Specifying Multiple Server Addresses

Since ZooKeeper 3.6.0 it is possible to specify multiple addresses for each ZooKeeper server (see ZOOKEEPER-3188). This helps to increase availability and adds network-level resiliency to ZooKeeper. When multiple physical network interfaces are used for the servers, ZooKeeper is able to bind on all interfaces and switch to a working interface at runtime in case of a network error. Multiple addresses are separated by a pipe (|) character.
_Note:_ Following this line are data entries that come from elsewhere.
(* ===== verification/DBusRules.v ===== *)
(** * Match rules for D-Bus signals: [src/bridge/cockpitdbusrules.c]

    The bridge keeps which signals a page has asked for, and how often, and looks for a signal through shortcuts: whether there
    are rules at all, the paths of the rules, in a table and in a tree of [Paths], and whether they ask for more
    than a path.

    The hash functions of GLib are given.  The order in which a hash table is gone through is that of a list; nothing
    depends on it.

    Shown: the shortcuts and the counting are right: after any additions and removals a signal matches exactly if a rule
    that has been added more often than removed matches it, as long as the table can tell the rules apart.  It
    cannot always: what is compared leaves two fields out. *)

From S2P Require Import Prelude Objects Paths.
#[local] Open Scope Z_scope.

Record RuleData := mkRule {
  refs : Z;
  path : list Z;
  is_namespace : bool;
  interface : option (list Z);
  member : option (list Z);
  arg0 : option (list Z)
}.

#[export] Instance rule_eta : Settable RuleData := λ r, mkRule (refs r) (path r) (is_namespace r) (interface r) (member r) (arg0 r).

#[export] Instance rule_data_eq_dec : EqDecision RuleData.
Proof. solve_decision. Defined.

#[export] Instance rule_data_countable : Countable RuleData.
Proof.
  apply (inj_countable' (λ r, (refs r, path r, is_namespace r, interface r, member r, arg0 r))
    (λ '(a, b, c, d, e, f), mkRule a b c d e f)). by intros [].
Defined.

Record CockpitDBusRules := mkRules {
  all : list RuleData;
  paths : gset (list Z);
  path_namespaces : list (list Z);
  all_paths : bool;
  only_paths : bool;
  nothing : bool
}.

#[export] Instance rules_eta : Settable CockpitDBusRules := λ r,
  mkRules (all r) (paths r) (path_namespaces r) (all_paths r) (only_paths r) (nothing r).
Examples of valid configurations using multiple addresses:

server.2=zoo2-net1:2888:3888|zoo2-net2:2889:3889;2188
server.2=zoo2-net1:2888:3888|zoo2-net2:2889:3889|zoo2-net3:2890:3890;2188
server.2=zoo2-net1:2888:3888|zoo2-net2:2889:3889;zoo2-net1:2188
server.2=zoo2-net1:2888:3888:observer|zoo2-net2:2889:3889:observer;2188

The standaloneEnabled Flag

Prior to 3.5.0, one could run ZooKeeper in Standalone mode or in Distributed mode. These are separate implementation stacks and switching between them at runtime is not possible. By default (for backward compatibility) standaloneEnabled is set to true. The consequence is that if started with a single server the ensemble will not be allowed to grow, and if started with more than one server it will not be allowed to shrink below two participants.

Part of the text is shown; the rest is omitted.